The early 20th century was a time of huge change and upheaval. The start of the century saw the first wave of affordable cars and the horrors of World War I, to name just a few major events. Due to the wide availability of cinema and TV, women could view popular hairstyles of Hollywood stars and starlets on film. This gave them further ideas about popular fashions for hair.


During the first decade of the new century, long wavy or curly hair was popular. At the beginning of this decade, the perm hadn't yet been invented, so women who didn't have natural waves would often use hair curling tongs to achieve this look. Ladies commonly tied up long hair into elaborate updos. Many women used hair supports and frames, in conjunction with hair pieces, to make their hair look big and full.


Curled and waved hair was still popular in the 1910s, but styles became simpler and more manageable. Women wanted to be able to drive in the car or ride a bicycle without the constraints of a big, bulky hairstyle. Hair frames started to be disregarded and updos were minimalistic in appearance and Grecian inspired. Haircuts became slightly shorter, with women often cutting their hair to around shoulder length.


The 1920s was the start of the Jazz Age and the era of the flapper style. Women in the 1920s started cutting their hair into increasingly shorter bobs.
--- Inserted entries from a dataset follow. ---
#[export] Instance efixed_work : Keep efixed engine_service_work.
Proof using Hcb. unfold engine_service_work. framed. Qed.

#[export] Instance efixed_wb_poll fuel n t k : Keep efixed (wb_poll fuel n t k).
Proof.
  revert k. induction fuel; intros k; cbn [wb_poll]; unfold wb_poll_once, poll_wb_read, poll_wb_clear; framed.
Qed.

#[export] Instance efixed_poll fuel n : Keep efixed (engine_service_poll fuel n).
Proof using Hcb. unfold engine_service_poll, engine_service_wb_monitor. framed. Qed.

#[export] Instance efixed_run_op op : Keep efixed (run_op op).
Proof using Hcb. unfold run_op. framed. Qed.

#[export] Instance efixed_wait t ms : Keep efixed (wait_transfer t ms).
Proof using Hcb. unfold wait_transfer. framed. Qed.
End submit.

(** ** Requests *)

Section request.
Context `{Env}.

#[export] Instance efixed_free r : Keep efixed (xdma_request_free r).
Proof. unfold xdma_request_free. framed. Qed.
#[export] Instance efixed_init_request g ep : Keep efixed (xdma_init_request g ep).
Proof. unfold xdma_init_request, xdma_request_alloc, count_extra, fill_sdesc. framed. Qed.
#[export] Instance efixed_desc_init t n : Keep efixed (transfer_desc_init t n).
Proof. unfold transfer_desc_init. framed. Qed.
#[export] Instance efixed_desc_done t n : Keep efixed (xdma_desc_done t n).
Proof. unfold xdma_desc_done. framed. Qed.
#[export] Instance efixed_build r t n : Keep efixed (transfer_build r t n).
Proof. unfold transfer_build, build_desc, clear_result. framed. Qed.
#[export] Instance efixed_control t v n : Keep efixed (transfer_control t v n).
Proof. unfold transfer_control, control_set. framed. Qed.
#[export] Instance efixed_init r t : Keep efixed (transfer_init r t).
Proof. unfold transfer_init, transfer_fill. framed. Qed.
#[export] Instance efixed_abort t : Keep efixed (transfer_abort t).
Proof. unfold transfer_abort. framed. Qed.
#[export] Instance efixed_queue t : Keep efixed (transfer_queue t).
Proof. unfold transfer_queue, list_add_tail. framed. Qed.
#[export] Instance efixed_destroy t : Keep efixed (transfer_destroy t).
Proof. unfold transfer_destroy, unmap_sgt. framed. Qed.
#[export] Instance efixed_map_sgl g b : Keep efixed (map_sgl g b).
Proof. unfold map_sgl. framed. Qed.
#[export] Instance efixed_unmap_sgl g b : Keep efixed (unmap_sgl g b).
Proof. unfold unmap_sgl. framed. Qed.
#[export] Instance efixed_sum res n done : Keep efixed (sum_results res n done).
Proof. unfold sum_results, read_result_length. framed. Qed.
#[export] Instance efixed_abort_transfer t : Keep efixed (abort_transfer t).
Proof. unfold abort_transfer. framed. Qed.
#[export] Instance efixed_mark t g b n : Keep efixed (mark_transfer t g b n).
Proof. unfold mark_transfer. framed. Qed.
#[export] Instance efixed_check dir : Keep efixed (check_engine dir).
Proof. unfold check_engine. framed. Qed.

#[export] Instance efixed_completion_loop fuel req k nents done : Keep efixed (completion_loop fuel req k nents done).
Proof.
  revert k nents done. induction fuel; intros k nents done; cbn [completion_loop]; unfold tfer_at, completion_result; framed.
Qed.

#[export] Instance efixed_xfer_completion cb g b : Keep efixed (xdma_xfer_completion cb g b).
Proof. unfold xdma_xfer_completion. framed. Qed.
End request.

Section transfers.
Context `{Env} `{Callback} `{Sched}.
Context `{Hcb : forall cb err, Keep efixed (io_done cb err)}.

#[export] Instance efixed_submit_step req g b ms nents done : Keep efixed (submit_step req g b ms nents done).
Proof using Hcb. unfold submit_step, submit_result. framed. Qed.

#[export] Instance efixed_submit_loop fuel req g b ms nents done : Keep efixed (submit_loop fuel req g b ms nents done).
Proof using Hcb. revert nents done. induction fuel; intros nents done; cbn [submit_loop]; framed. Qed.

#[export] Instance efixed_xfer_submit w ep g b ms : Keep efixed (xdma_xfer_submit w ep g b ms).
Proof using Hcb. unfold xdma_xfer_submit. framed. Qed.

#[export] Instance efixed_nowait_loop fuel req cb g b k nents : Keep efixed (nowait_loop fuel req cb g b k nents).
Proof using Hcb. revert k nents. induction fuel; intros k nents; cbn [nowait_loop]; unfold tfer_at; framed. Qed.

#[export] Instance efixed_nowait cb w ep g b : Keep efixed (xdma_xfer_submit_nowait cb w ep g b).
Proof using Hcb. unfold xdma_xfer_submit_nowait. framed. Qed.

#[export] Instance efixed_ap_fill req dir ml em dm fuel a : Keep efixed (ap_fill req dir ml em dm fuel a).
Proof. revert a. induction fuel; intros a; cbn [ap_fill]; framed. Qed.

#[export] Instance efixed_ap_sgs req dir ml em dm sm fuel sgl i sg a : Keep efixed (ap_sgs req dir ml em dm sm fuel sgl i sg a).
Proof. revert i sg a. induction fuel; intros i sg a; cbn [ap_sgs]; framed. Qed.

#[export] Instance efixed_ap_build req dir ml em dm sm g b : Keep efixed (ap_build req dir ml em dm sm g b).
Proof. unfold ap_build, ap_link. framed. Qed.

#[export] Instance efixed_ap_loop req dir ml em dm sm fuel g b ms done : Keep efixed (ap_loop req dir ml em dm sm fuel g b ms done).
Proof using Hcb. revert done. induction fuel; intros done; cbn [ap_loop]; unfold ap_step; framed. Qed.

#[export] Instance efixed_aperture fuel w ep ap g b ms : Keep efixed (xdma_xfer_aperture fuel w ep ap g b ms).
Proof using Hcb. unfold xdma_xfer_aperture, ap_check, ap_alloc, table_len. framed. Qed.
End transfers.

(** ** User buffers and asynchronous requests *)

Section user_buf.
Context `{Env}.

#[export] Instance efixed_put_cb cb c : Keep efixed (put_cb cb c).
Proof. unfold put_cb. framed. Qed.
#[export] Instance efixed_put_sgt g t : Keep efixed (put_sgt g t).
Proof. unfold put_sgt. framed. Qed.
#[export] Instance efixed_free_table g : Keep efixed (sg_free_table g).
Proof. unfold sg_free_table. framed. Qed.
#[export] Instance efixed_release n pages i w : Keep efixed (release_pages n pages i w).
Proof. revert i. induction n; intros i; cbn [release_pages]; framed. Qed.
#[export] Instance efixed_unmap_user cb w : Keep efixed (char_sgdma_unmap_user_buf cb w).
Proof. unfold char_sgdma_unmap_user_buf. framed. Qed.
#[export] Instance efixed_map_user cb w : Keep efixed (char_sgdma_map_user_buf_to_sgl cb w).
Proof. unfold char_sgdma_map_user_buf_to_sgl, map_fail, pinned_pages, fill_user_sgl. framed. Qed.
#[export] Instance efixed_caio_free c : Keep efixed (caio_free c).
Proof. unfold caio_free. framed. Qed.
#[export] Instance efixed_cbs_free cb a : Keep efixed (cbs_free cb a).
Proof. unfold cbs_free. framed. Qed.

#[export] Instance efixed_io_done cb err : Keep efixed (async_io_handler cb err).
Proof. unfold async_io_handler, completion, caio_done. framed. Qed.

#[export] Instance efixed_write_perf arg : Keep efixed (write_perf arg).
Proof. unfold write_perf. framed. Qed.
#[export] Instance efixed_perf_get arg : Keep efixed (ioctl_do_perf_get arg).
Proof. unfold ioctl_do_perf_get. framed. Qed.
#[export] Instance efixed_read_aperture arg : Keep efixed (read_aperture arg).
Proof. unfold read_aperture. framed. Qed.
End user_buf.

Section calls.
Context `{Env} `{Sched}.

#[export] Instance efixed_aperture_dma h c fuel cb arg w : Keep efixed (ioctl_do_aperture_dma h c fuel cb arg w).
Proof. unfold ioctl_do_aperture_dma. framed; apply efixed_aperture. Qed.

(** ** Operations on the whole device *)

#[export] Instance fixed_get_engine dir i : Keep fixed (get_engine dir i).
Proof. unfold get_engine. framed. Qed.
#[export] Instance fixed_get_dev : Keep fixed get_dev.
Proof. unfold get_dev. framed. Qed.
#[export] Instance fixed_get_user i : Keep fixed (get_user_irq i).
Proof. unfold get_user_irq. framed. Qed.
#[export] Instance fixed_int_reg d f : Keep fixed (int_reg d f).
Proof. unfold int_reg, config_bar. framed. Qed.
#[export] Instance fixed_read_interrupts d : Keep fixed (read_interrupts d).
Proof. unfold read_interrupts. framed. Qed.

#[export] Instance fixed_upd_user i f : Keep fixed (upd_user_irq i f).
Proof.
  intros v a v'. unfold upd_user_irq, get_dev, gets, bind, deref, upd_dev, modify.
  destruct (zupdate (d_user_irq (v_dev v)) i f) as [l|] eqn:E; [|done]. intros [= _ <-].
  split_and!; try done. unfold device_core. cbn. by rewrite (zupdate_length _ _ _ _ E).
Qed.

#[export] Instance fixed_check_hndl p : Keep fixed (check_hndl p).
Proof. unfold check_hndl, debug_check_dev_hndl, xdev_find_by_pdev. framed. Qed.

#[export] Instance fixed_upd_thread i f : Keep fixed (upd_thread i f).
Proof.
  intros v a v'. unfold upd_thread, get_threads, get, modify, bind, deref. destruct (v_threads v) as [l|]; [|done].
  destruct (zupdate l i f); [|done]. by intros [= _ <-].
Qed.
End calls.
Finger waved styles were popular in the early to mid part of the decade. In around 1927 to 1928, many women wore the Eton crop, which was short, slicked down with hair product. Ladies in the last few years of the decade started to have slightly longer and softer hairstyles and embraced gentle waves again.
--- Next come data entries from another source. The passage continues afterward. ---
Lemma safe_xvc_transfer base opcode total tms tdi n :
  0 <= total <= 2 ^ 32 - 32 -> n = byte_count total -> Z.of_nat (length tms) = n -> Z.of_nat (length tdi) = n ->
  Safe (xvc_transfer base opcode total tms tdi (replicate (Z.to_nat n) 0)).
Proof.
  intros Ht -> Htms Htdi. unfold xvc_transfer. apply safe_bind; [safely|intros _].
  apply safe_bind; [|intros [rv out]; safely]. apply safe_keep; [apply _|]. intros v _.
  assert (0 <= byte_count total) by (unfold byte_count; Z.to_euclidean_division_equations; lia).
  change 0 with (32 * 0). apply wp_xvc_loop; try done; try lia.
  - unfold word_count. Z.to_euclidean_division_equations; lia.
  - unfold word_count. Z.to_euclidean_division_equations; lia.
  - rewrite length_replicate. lia.
Qed.

Definition xvc_fits (arg : Z) : Prop := forall lg, u32 (kernel lg "user xvc length" [arg]) <= 2 ^ 32 - 32.

Lemma safe_xvc xc cmd arg : bar_file xc -> xvc_fits arg -> Safe (xvc_ioctl (Some xc) cmd arg).
Proof.
  intros Hx Hfit. unfold xvc_ioctl, kfree_ret. apply safe_bind; [apply safe_check; left; apply Hx|intros rv].
  do 2 (apply safe_if; [safely|]). apply safe_bind; [safely|intros r0]. apply safe_read_ioc. intros o [lg Ho]. specialize (Hfit lg). rewrite <-Ho in Hfit.
  assert (0 <= xvc_length o) as Hpos by (rewrite Ho; unfold u32; apply Z.mod_pos_bound; lia).
  assert (Z.shiftr (u32 (xvc_length o + 7)) 3 = byte_count (xvc_length o)) as Hn.
  { unfold u32. rewrite Z.mod_small by lia. by rewrite Z.shiftr_div_pow2 by lia. }
  rewrite Hn. set (n := byte_count _). assert (0 <= n) by (unfold n, byte_count; Z.to_euclidean_division_equations; lia).
  do 2 (apply safe_if; [safely|]). apply safe_bind; [safely|intros buffer]. apply safe_if; [safely|].
  apply safe_copy_bytes; [done..|]. intros r1 tms Htms. apply safe_if; [safely|].
  apply safe_copy_bytes; [done..|]. intros r2 tdi Htdi. apply safe_if; [safely|].
  unfold xvc_run, kfree_ret. safely; [by apply safe_cdev_bar|]. by apply safe_xvc_transfer.
Qed.

(** ** Events *)

Definition event_file (xc : xdma_cdev) : Prop :=
  xc_engine xc = None /\ forall i, xc_user_irq xc = Some i -> 0 <= i < d_user_max (v_dev v1).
Hats were an important addition to early 20th century hairstyles. Wide-brimmed hats were popular in the first decade of the century. After this, smaller hats such as the toque hat came into style. By about 1910, it was also common for ladies to wear turban-style hats. The popular style of the 1920s dictated that most women wear cloche hats. Cloche hats were light, brimless hats which women wore pulled slightly down over their eyes. Most were decorated in art-deco style.